Copy the first line of the material below and every later line through the line containing "[from_bytes] may panic, which", without any other output.

________

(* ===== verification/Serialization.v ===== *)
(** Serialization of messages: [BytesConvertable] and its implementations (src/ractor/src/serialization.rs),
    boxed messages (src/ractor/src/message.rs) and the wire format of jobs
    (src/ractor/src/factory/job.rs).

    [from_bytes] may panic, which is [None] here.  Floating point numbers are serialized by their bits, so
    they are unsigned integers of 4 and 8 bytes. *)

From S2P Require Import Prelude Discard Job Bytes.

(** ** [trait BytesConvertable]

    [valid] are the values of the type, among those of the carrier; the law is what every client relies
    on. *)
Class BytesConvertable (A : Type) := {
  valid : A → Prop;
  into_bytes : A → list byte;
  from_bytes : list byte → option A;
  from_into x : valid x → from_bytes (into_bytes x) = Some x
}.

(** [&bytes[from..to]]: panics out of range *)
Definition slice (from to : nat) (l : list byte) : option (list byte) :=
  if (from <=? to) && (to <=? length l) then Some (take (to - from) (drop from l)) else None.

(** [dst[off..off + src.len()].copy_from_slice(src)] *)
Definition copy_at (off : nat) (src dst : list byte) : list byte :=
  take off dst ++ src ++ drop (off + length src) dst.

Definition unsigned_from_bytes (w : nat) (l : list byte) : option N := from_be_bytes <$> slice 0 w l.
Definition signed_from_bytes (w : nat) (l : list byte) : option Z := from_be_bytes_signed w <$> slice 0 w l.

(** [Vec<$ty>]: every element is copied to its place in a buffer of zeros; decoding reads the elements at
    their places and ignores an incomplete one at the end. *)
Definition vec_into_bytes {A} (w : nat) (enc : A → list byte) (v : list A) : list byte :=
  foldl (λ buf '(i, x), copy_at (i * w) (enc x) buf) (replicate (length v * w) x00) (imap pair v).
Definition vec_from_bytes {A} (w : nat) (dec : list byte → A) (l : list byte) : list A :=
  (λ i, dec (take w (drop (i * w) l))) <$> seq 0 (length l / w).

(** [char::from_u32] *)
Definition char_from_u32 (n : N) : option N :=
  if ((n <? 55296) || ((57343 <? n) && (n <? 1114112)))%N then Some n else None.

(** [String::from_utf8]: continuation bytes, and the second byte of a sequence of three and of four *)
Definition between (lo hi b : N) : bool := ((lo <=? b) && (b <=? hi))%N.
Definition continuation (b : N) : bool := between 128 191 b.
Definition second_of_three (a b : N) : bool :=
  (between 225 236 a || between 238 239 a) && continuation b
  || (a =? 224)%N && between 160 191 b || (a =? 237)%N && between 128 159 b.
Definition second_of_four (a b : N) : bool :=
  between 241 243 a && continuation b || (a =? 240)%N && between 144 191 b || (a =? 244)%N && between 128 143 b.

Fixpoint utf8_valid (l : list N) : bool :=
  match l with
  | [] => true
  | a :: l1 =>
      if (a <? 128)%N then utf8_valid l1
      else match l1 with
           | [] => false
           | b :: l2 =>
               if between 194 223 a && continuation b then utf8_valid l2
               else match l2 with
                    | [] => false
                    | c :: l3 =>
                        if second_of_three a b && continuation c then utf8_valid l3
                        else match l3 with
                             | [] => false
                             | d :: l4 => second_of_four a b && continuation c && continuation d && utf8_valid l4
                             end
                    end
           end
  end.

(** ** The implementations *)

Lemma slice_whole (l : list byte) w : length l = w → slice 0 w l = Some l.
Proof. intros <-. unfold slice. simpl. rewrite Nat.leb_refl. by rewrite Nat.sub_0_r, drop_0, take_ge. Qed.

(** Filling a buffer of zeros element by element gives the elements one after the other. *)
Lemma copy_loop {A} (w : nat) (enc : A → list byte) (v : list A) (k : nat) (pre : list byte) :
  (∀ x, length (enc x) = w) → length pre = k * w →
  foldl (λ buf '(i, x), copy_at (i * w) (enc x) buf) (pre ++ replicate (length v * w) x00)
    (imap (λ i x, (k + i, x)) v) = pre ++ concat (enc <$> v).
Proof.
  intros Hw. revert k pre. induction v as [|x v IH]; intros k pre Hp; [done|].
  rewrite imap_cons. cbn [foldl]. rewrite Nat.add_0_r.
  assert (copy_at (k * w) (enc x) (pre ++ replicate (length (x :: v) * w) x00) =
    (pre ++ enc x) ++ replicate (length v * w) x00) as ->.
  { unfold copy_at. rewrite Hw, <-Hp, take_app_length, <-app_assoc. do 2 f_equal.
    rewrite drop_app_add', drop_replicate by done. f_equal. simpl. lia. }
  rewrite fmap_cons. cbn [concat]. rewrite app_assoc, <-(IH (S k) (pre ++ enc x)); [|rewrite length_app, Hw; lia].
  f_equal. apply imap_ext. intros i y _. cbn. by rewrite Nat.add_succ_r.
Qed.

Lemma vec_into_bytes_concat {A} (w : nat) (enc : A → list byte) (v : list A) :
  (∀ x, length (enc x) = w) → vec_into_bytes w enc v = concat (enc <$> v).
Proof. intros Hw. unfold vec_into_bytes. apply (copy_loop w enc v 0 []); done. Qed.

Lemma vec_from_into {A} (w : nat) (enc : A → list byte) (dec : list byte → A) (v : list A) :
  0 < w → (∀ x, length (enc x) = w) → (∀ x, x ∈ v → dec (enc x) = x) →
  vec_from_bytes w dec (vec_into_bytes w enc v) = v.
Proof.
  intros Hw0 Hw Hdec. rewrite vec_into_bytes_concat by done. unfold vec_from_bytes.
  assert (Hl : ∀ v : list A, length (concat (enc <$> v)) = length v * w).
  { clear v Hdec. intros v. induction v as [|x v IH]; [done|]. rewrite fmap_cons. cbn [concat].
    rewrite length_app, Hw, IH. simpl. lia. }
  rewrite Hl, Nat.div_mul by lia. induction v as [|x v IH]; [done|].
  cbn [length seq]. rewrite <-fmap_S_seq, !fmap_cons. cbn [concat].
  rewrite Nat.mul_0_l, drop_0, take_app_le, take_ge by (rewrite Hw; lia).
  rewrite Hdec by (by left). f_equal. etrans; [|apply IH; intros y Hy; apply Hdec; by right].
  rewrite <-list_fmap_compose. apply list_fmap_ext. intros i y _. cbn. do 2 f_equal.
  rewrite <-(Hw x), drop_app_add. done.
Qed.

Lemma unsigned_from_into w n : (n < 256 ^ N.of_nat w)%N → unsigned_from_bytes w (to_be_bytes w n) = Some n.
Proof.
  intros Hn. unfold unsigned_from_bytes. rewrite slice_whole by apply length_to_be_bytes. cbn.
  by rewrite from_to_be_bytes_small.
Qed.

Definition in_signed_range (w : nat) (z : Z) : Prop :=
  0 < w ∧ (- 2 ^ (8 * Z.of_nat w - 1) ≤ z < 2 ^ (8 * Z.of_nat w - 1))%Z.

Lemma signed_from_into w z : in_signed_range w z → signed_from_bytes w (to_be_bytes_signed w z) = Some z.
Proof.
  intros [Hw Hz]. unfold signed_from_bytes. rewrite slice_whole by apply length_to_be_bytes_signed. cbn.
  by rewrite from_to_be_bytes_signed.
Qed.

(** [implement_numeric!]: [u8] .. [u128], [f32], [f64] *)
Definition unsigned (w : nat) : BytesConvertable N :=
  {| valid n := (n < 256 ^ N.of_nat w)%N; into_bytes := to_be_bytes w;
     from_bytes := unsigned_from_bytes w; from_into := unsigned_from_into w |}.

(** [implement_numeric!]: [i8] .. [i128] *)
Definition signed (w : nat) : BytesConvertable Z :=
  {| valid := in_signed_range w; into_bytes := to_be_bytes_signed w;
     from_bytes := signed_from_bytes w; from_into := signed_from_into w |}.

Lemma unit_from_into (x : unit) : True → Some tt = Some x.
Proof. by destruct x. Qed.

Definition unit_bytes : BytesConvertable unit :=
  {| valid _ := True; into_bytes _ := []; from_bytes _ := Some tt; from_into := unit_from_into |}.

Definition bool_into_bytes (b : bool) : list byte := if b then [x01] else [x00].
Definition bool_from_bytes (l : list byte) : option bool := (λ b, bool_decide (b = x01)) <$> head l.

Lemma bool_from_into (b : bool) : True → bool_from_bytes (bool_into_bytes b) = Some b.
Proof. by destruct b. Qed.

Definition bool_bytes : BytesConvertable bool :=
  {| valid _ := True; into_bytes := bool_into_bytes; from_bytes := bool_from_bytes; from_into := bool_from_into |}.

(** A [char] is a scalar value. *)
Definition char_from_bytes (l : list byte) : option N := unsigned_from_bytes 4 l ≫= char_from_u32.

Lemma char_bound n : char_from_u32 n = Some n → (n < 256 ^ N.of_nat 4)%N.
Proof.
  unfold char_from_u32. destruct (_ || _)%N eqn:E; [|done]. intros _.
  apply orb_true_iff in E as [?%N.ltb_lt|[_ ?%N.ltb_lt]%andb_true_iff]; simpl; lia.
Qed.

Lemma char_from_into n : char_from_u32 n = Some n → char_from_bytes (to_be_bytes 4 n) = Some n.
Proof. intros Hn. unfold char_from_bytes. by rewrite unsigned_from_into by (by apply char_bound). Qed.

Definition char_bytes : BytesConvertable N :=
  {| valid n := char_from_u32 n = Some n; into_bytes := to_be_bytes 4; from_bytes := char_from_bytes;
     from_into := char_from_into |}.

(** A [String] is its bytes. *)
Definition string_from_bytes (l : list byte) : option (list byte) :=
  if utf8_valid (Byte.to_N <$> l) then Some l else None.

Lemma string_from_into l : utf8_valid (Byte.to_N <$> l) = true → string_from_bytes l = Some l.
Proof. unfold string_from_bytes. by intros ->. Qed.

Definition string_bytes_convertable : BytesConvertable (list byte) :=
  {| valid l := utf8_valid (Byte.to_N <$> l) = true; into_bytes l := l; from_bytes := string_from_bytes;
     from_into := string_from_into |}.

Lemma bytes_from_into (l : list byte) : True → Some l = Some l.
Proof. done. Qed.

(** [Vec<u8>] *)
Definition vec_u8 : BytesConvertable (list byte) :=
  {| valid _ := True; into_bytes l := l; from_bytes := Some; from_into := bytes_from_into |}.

________

_TASK OUTPUT_
(* ===== verification/Serialization.v ===== *)
(** Serialization of messages: [BytesConvertable] and its implementations (src/ractor/src/serialization.rs),
    boxed messages (src/ractor/src/message.rs) and the wire format of jobs
    (src/ractor/src/factory/job.rs).

    [from_bytes] may panic, which is [None] here.  Floating point numbers are serialized by their bits, so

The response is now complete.